[Data excerpts]
- - -
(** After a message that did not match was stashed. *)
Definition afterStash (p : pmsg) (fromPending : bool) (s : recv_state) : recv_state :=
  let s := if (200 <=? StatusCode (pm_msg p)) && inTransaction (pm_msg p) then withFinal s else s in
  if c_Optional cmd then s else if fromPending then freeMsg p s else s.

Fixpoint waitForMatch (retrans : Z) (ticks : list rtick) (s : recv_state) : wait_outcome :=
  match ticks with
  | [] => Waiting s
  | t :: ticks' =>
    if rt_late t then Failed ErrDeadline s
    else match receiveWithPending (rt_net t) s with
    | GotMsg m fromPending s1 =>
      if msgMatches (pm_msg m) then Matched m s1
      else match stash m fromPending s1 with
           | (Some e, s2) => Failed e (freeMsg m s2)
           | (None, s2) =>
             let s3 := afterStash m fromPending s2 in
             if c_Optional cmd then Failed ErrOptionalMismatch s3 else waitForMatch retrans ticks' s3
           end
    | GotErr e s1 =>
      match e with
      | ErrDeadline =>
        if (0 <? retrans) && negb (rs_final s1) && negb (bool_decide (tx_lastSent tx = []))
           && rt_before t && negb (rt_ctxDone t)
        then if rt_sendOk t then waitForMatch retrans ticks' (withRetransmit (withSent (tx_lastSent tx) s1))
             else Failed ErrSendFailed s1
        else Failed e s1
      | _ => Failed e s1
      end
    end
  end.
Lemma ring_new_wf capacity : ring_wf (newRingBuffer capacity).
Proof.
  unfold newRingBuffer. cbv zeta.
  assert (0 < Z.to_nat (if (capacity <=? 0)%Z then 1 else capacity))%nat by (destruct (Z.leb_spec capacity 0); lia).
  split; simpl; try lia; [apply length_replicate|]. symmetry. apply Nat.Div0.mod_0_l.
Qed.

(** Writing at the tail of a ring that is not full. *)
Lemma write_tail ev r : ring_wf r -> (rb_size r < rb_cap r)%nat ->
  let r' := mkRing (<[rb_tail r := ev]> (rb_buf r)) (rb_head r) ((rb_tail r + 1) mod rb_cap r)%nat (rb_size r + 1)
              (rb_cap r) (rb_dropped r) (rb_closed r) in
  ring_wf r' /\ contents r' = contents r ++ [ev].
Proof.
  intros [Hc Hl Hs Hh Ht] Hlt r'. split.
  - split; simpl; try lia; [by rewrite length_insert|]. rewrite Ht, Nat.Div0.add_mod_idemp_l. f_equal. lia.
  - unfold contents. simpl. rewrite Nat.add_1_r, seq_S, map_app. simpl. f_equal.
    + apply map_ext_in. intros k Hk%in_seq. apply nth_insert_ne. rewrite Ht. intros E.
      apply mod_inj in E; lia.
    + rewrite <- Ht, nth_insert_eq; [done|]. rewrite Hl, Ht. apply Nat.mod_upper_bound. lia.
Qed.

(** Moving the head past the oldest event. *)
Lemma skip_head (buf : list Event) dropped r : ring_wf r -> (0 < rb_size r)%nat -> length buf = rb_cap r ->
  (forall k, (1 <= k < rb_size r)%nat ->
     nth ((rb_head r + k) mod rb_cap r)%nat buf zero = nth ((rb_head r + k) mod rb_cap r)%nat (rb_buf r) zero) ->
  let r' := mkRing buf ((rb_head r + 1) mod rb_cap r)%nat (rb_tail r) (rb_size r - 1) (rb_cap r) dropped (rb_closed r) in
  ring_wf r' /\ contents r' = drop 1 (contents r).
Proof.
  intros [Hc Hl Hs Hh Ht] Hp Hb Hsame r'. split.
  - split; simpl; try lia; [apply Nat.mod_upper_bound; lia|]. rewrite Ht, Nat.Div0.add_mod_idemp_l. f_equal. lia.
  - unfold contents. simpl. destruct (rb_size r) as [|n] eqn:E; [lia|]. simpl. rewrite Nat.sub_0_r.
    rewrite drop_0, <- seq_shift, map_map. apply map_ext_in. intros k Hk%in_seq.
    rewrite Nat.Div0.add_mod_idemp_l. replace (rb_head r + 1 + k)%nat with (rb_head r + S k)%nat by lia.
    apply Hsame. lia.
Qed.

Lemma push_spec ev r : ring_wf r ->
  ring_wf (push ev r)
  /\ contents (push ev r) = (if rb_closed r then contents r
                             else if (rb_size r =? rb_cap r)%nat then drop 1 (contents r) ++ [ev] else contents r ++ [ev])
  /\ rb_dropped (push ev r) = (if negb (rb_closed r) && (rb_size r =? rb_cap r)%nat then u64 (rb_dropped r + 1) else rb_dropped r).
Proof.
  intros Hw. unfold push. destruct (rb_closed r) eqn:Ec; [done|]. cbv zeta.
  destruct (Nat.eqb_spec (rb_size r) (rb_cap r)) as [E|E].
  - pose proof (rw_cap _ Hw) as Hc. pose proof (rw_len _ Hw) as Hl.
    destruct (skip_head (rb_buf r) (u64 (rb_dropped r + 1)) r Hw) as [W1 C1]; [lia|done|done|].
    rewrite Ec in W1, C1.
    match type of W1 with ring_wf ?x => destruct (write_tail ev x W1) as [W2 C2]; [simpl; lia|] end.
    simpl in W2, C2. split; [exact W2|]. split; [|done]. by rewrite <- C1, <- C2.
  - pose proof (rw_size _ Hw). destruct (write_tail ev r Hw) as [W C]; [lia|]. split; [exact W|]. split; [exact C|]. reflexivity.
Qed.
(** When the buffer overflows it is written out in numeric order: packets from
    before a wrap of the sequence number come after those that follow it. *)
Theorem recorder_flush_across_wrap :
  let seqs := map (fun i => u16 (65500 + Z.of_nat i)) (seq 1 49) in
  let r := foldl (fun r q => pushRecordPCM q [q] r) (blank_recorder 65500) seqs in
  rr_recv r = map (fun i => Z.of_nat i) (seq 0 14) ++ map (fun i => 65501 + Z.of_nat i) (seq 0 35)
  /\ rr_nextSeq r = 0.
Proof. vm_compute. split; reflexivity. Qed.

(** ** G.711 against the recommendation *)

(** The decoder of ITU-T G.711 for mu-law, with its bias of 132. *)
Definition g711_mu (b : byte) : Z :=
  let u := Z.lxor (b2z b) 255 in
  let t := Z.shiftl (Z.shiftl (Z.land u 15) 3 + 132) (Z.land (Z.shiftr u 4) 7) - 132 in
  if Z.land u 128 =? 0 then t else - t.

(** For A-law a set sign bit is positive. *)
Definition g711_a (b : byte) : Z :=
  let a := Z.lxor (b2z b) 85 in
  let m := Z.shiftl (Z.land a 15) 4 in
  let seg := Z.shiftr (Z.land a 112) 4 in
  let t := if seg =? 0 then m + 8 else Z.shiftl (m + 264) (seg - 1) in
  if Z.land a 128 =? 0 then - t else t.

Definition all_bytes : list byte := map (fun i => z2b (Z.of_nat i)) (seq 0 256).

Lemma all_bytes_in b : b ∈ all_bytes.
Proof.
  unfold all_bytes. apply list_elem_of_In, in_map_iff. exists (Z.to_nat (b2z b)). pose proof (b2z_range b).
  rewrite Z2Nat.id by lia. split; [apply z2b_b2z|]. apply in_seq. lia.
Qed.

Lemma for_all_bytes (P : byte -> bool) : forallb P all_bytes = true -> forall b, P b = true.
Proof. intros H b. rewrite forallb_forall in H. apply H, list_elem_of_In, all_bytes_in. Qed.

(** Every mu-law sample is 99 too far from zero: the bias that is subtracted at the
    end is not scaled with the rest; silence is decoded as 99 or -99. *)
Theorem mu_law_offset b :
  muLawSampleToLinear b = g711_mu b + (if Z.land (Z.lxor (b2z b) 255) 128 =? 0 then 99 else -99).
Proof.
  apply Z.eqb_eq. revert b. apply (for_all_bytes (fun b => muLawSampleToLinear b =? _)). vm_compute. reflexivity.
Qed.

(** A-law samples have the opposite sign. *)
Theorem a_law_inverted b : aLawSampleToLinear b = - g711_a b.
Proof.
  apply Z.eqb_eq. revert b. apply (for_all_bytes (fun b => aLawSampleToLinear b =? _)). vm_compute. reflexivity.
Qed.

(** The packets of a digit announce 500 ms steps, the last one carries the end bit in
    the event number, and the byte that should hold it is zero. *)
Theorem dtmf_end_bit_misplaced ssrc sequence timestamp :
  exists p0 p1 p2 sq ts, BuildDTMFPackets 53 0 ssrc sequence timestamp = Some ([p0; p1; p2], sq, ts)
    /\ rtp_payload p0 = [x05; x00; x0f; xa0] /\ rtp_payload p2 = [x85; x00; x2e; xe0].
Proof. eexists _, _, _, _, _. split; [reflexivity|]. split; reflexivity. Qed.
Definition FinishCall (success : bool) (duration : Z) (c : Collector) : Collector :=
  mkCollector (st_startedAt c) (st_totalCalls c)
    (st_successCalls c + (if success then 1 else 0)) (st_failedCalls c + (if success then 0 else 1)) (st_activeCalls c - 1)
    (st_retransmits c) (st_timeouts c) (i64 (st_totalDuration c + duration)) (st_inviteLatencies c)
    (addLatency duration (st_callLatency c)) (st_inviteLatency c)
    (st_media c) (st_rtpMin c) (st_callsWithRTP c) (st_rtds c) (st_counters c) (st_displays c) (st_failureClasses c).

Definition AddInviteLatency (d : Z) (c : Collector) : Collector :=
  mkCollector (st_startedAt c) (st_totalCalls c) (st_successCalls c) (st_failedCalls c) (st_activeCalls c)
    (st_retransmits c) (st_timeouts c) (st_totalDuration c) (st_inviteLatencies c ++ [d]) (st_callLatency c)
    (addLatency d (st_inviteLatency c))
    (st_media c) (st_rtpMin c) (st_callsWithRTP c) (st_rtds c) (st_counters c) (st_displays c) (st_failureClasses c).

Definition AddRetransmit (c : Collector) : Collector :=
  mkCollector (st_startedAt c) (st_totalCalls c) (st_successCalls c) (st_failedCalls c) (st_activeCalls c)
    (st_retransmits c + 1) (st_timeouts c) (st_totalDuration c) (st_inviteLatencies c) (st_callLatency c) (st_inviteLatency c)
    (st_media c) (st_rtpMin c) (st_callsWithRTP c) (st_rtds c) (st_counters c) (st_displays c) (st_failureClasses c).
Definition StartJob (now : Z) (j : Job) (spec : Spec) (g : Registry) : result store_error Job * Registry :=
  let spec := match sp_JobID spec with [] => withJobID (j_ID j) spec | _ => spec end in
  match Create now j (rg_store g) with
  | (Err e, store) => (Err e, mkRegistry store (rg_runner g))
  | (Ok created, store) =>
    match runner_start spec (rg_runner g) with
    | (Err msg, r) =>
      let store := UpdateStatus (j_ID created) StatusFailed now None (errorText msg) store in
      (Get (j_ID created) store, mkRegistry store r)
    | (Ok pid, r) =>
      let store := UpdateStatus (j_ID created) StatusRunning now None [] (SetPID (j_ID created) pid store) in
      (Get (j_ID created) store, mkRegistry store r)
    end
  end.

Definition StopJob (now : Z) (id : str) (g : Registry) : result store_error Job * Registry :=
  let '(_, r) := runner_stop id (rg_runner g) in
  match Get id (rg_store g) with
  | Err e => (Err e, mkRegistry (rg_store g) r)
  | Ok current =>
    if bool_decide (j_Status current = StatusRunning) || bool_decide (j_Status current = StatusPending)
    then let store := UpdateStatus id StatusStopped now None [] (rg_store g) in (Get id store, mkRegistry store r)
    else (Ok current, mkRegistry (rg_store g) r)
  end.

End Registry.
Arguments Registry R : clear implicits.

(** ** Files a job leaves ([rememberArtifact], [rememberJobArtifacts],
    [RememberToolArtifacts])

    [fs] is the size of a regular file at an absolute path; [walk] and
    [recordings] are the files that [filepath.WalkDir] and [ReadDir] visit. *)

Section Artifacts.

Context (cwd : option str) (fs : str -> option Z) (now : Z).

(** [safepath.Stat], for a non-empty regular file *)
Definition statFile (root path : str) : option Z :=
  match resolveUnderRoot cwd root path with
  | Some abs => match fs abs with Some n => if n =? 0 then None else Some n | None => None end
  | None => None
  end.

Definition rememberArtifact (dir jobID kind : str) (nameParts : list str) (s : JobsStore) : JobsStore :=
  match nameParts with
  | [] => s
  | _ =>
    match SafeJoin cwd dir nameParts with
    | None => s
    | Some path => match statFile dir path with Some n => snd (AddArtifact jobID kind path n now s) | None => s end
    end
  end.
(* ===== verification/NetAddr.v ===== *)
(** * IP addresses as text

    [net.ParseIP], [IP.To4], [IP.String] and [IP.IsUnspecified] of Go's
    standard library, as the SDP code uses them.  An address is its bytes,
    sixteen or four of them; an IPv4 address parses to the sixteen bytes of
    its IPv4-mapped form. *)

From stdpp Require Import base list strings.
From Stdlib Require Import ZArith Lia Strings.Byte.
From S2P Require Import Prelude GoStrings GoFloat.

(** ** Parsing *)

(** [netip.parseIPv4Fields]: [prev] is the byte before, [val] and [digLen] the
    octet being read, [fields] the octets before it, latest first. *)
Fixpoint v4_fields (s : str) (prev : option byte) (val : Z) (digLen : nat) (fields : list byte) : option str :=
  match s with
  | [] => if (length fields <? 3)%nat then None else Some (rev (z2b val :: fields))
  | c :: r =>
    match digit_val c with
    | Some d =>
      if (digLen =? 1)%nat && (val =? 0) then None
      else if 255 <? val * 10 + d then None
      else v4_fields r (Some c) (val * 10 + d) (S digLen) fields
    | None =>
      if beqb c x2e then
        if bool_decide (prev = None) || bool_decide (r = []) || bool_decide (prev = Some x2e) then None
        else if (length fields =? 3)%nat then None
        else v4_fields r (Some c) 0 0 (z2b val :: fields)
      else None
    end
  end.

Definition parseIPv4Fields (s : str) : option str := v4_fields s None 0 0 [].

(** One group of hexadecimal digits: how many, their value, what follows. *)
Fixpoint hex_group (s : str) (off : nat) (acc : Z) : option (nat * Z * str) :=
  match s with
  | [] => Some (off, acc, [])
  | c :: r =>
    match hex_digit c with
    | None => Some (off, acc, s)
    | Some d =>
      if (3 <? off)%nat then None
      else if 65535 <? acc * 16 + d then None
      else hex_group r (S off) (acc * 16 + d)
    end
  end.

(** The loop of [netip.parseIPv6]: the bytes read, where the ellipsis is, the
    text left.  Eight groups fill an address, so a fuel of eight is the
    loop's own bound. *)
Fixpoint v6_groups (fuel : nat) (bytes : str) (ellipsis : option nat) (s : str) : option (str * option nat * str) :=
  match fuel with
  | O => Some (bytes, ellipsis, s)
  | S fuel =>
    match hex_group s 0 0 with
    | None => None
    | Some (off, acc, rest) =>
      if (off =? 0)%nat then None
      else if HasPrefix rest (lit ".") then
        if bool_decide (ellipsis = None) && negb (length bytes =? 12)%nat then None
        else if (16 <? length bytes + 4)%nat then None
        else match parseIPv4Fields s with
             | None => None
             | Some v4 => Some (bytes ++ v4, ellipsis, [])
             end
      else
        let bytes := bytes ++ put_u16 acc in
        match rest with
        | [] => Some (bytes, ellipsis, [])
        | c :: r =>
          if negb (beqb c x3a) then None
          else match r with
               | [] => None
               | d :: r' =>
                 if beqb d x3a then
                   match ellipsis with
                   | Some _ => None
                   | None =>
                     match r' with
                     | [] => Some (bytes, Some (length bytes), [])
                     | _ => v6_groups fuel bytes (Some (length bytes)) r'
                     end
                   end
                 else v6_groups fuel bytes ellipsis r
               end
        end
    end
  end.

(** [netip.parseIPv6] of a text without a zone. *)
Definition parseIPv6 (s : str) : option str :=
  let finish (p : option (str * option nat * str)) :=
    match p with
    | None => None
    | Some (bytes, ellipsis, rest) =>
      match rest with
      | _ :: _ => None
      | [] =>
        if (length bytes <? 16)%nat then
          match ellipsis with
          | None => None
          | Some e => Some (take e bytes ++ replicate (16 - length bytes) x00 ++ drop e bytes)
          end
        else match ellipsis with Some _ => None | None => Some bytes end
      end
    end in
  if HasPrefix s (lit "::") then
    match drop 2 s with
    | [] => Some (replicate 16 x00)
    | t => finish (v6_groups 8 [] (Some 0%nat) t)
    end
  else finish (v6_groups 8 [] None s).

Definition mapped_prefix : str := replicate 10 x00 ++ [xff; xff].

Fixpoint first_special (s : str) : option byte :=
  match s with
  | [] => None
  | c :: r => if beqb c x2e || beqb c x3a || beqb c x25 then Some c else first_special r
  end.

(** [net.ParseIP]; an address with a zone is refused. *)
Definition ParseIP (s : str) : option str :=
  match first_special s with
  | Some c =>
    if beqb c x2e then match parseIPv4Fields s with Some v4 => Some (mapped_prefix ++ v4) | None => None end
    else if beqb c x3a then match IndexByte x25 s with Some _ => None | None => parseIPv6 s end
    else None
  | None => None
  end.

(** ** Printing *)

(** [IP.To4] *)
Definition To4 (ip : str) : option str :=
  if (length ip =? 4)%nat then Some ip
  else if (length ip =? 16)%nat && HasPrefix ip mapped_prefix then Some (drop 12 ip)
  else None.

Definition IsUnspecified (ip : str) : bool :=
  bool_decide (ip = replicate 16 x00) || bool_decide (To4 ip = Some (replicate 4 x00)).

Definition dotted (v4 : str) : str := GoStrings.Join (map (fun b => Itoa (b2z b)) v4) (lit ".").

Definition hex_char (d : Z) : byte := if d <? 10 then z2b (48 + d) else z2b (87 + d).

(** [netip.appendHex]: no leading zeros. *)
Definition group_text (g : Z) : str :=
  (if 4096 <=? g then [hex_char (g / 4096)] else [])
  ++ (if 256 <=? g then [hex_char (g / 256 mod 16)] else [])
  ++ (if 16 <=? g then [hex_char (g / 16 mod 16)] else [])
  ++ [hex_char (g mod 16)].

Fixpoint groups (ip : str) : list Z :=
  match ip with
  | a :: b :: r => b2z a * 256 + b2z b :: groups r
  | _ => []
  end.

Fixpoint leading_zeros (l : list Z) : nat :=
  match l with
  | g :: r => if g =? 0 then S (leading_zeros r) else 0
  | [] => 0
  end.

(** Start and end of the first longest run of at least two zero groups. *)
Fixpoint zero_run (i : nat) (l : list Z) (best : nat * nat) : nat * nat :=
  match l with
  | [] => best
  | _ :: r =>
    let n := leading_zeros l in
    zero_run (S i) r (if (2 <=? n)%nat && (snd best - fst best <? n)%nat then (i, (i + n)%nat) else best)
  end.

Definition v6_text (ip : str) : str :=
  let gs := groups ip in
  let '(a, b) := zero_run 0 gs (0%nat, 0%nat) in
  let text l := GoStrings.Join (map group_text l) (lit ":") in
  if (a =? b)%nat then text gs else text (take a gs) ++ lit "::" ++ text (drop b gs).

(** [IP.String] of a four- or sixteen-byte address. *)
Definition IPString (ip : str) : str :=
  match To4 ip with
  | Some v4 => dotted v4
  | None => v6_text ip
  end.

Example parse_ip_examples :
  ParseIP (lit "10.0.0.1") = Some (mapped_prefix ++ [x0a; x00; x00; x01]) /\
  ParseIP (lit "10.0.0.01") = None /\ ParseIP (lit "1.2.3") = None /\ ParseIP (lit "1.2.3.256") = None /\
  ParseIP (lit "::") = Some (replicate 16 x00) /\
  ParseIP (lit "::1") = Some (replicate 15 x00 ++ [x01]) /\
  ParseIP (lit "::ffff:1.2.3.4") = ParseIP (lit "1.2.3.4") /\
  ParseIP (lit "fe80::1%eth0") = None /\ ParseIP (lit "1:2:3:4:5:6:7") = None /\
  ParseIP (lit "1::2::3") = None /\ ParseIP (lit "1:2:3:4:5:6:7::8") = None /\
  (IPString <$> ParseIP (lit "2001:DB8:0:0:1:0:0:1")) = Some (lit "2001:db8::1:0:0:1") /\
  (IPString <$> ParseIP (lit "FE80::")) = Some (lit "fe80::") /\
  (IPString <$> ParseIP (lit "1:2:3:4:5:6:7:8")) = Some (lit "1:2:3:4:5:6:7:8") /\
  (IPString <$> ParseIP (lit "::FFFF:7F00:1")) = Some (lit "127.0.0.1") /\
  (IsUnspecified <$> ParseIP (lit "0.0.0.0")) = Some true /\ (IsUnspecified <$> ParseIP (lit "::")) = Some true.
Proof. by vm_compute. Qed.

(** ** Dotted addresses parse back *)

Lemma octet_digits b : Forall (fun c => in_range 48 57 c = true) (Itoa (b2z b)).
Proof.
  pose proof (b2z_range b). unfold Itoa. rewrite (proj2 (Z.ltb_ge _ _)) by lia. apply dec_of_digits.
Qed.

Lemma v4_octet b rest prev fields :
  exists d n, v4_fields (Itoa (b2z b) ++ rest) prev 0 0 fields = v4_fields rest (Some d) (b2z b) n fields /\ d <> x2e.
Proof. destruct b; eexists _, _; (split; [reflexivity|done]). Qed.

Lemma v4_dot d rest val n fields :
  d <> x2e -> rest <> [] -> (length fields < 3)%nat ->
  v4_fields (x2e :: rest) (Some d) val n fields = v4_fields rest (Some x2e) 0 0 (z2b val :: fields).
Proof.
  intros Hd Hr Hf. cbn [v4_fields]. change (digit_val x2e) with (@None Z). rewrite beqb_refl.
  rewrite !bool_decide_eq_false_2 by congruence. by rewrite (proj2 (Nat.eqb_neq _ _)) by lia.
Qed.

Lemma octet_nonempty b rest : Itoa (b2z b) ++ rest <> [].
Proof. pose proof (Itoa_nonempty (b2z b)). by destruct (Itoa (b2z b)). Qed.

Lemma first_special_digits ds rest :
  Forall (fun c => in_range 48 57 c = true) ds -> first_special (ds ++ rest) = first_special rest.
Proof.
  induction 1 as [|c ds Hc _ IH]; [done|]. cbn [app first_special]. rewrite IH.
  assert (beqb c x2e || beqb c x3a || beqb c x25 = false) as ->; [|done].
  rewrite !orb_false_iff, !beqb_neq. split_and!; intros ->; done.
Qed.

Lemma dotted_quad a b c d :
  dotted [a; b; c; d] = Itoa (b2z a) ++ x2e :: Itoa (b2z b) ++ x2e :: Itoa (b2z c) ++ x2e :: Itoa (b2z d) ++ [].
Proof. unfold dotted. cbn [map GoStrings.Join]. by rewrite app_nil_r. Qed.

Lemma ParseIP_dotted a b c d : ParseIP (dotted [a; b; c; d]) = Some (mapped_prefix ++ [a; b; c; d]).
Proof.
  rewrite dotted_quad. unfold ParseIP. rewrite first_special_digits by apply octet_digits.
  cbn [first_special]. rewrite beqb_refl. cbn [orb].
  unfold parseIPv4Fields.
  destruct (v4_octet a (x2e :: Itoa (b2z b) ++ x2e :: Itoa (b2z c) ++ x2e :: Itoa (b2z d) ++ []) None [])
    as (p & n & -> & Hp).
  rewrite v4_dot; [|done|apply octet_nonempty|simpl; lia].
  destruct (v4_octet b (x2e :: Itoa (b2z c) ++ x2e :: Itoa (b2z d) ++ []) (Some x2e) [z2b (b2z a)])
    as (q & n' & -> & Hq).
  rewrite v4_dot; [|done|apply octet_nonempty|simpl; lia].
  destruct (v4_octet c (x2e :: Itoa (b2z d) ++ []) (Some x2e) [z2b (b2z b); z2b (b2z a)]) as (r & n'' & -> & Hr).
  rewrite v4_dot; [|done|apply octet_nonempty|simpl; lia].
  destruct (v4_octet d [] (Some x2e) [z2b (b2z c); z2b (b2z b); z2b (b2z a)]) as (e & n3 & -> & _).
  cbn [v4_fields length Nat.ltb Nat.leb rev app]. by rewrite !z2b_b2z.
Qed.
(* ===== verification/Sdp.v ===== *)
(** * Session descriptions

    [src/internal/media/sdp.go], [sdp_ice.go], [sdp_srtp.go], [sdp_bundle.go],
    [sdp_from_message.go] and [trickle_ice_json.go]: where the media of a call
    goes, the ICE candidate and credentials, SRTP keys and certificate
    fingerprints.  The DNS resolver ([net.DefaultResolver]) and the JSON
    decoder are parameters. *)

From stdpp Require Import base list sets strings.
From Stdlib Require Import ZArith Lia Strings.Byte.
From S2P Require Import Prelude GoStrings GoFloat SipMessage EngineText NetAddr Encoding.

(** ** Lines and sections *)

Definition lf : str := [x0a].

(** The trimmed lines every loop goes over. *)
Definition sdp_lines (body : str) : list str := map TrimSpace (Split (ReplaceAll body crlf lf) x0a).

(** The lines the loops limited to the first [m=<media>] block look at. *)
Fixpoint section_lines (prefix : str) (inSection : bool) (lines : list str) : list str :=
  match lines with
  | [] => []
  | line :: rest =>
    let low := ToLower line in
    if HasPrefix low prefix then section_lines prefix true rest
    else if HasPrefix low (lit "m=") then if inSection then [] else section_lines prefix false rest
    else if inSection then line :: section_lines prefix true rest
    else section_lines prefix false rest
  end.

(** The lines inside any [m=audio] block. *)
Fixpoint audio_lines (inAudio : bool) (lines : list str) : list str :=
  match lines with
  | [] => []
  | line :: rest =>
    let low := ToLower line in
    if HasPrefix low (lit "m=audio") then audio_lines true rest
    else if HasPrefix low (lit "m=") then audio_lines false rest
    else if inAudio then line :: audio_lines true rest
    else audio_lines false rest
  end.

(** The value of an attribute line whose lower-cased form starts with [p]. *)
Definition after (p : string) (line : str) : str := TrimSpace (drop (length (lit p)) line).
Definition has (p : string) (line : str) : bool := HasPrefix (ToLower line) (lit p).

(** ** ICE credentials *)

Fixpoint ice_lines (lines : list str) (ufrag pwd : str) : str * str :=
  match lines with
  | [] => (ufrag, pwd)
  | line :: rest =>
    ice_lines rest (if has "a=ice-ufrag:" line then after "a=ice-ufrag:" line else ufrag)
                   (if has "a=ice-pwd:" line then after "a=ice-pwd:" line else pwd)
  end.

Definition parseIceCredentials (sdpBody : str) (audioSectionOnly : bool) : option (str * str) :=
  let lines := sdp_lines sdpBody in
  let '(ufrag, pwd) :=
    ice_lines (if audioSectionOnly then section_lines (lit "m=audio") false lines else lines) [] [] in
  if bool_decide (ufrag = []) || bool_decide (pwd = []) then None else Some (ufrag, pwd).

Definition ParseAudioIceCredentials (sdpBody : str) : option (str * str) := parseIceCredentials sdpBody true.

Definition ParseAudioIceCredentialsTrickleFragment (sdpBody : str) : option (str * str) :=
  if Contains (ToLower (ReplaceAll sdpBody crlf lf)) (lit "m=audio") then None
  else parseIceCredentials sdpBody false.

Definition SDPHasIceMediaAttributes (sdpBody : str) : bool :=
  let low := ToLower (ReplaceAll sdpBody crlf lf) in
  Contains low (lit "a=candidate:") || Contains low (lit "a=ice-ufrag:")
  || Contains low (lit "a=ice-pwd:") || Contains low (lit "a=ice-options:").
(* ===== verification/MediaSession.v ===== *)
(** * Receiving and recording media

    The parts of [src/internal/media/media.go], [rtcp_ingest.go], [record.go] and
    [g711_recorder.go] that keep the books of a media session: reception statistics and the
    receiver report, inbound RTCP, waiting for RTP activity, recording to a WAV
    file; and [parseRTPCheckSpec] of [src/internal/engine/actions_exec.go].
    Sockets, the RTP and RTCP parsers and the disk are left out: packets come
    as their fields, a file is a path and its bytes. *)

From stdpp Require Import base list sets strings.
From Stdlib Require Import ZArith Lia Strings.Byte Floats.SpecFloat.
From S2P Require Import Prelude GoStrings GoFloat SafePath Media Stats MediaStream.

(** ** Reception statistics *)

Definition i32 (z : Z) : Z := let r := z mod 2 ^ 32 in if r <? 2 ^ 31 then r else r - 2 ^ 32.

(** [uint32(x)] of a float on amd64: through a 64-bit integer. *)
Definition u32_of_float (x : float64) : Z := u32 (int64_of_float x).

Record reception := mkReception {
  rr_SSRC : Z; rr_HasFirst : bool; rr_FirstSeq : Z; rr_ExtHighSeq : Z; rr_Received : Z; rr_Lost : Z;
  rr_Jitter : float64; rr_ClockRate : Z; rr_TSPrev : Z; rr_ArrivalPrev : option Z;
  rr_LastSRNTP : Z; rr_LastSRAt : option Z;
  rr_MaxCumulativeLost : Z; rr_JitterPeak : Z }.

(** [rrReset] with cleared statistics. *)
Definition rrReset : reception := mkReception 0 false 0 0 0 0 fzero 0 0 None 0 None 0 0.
- - -
=== Task description ===
Only those lines of the entries above that run from the line containing "destruct (v4_octet c" to the line containing "From S2P Require Import Prelude GoStrings GoFloat SipMessage", both included, should be transcribed exactly.

=== Answer section ===
  destruct (v4_octet c (x2e :: Itoa (b2z d) ++ []) (Some x2e) [z2b (b2z b); z2b (b2z a)]) as (r & n'' & -> & Hr).
  rewrite v4_dot; [|done|apply octet_nonempty|simpl; lia].
  destruct (v4_octet d [] (Some x2e) [z2b (b2z c); z2b (b2z b); z2b (b2z a)]) as (e & n3 & -> & _).
  cbn [v4_fields length Nat.ltb Nat.leb rev app]. by rewrite !z2b_b2z.
Qed.
(* ===== verification/Sdp.v ===== *)
(** * Session descriptions

    [src/internal/media/sdp.go], [sdp_ice.go], [sdp_srtp.go], [sdp_bundle.go],
    [sdp_from_message.go] and [trickle_ice_json.go]: where the media of a call
    goes, the ICE candidate and credentials, SRTP keys and certificate
    fingerprints.  The DNS resolver ([net.DefaultResolver]) and the JSON
    decoder are parameters. *)

From stdpp Require Import base list sets strings.
From Stdlib Require Import ZArith Lia Strings.Byte.
From S2P Require Import Prelude GoStrings GoFloat SipMessage EngineText NetAddr Encoding.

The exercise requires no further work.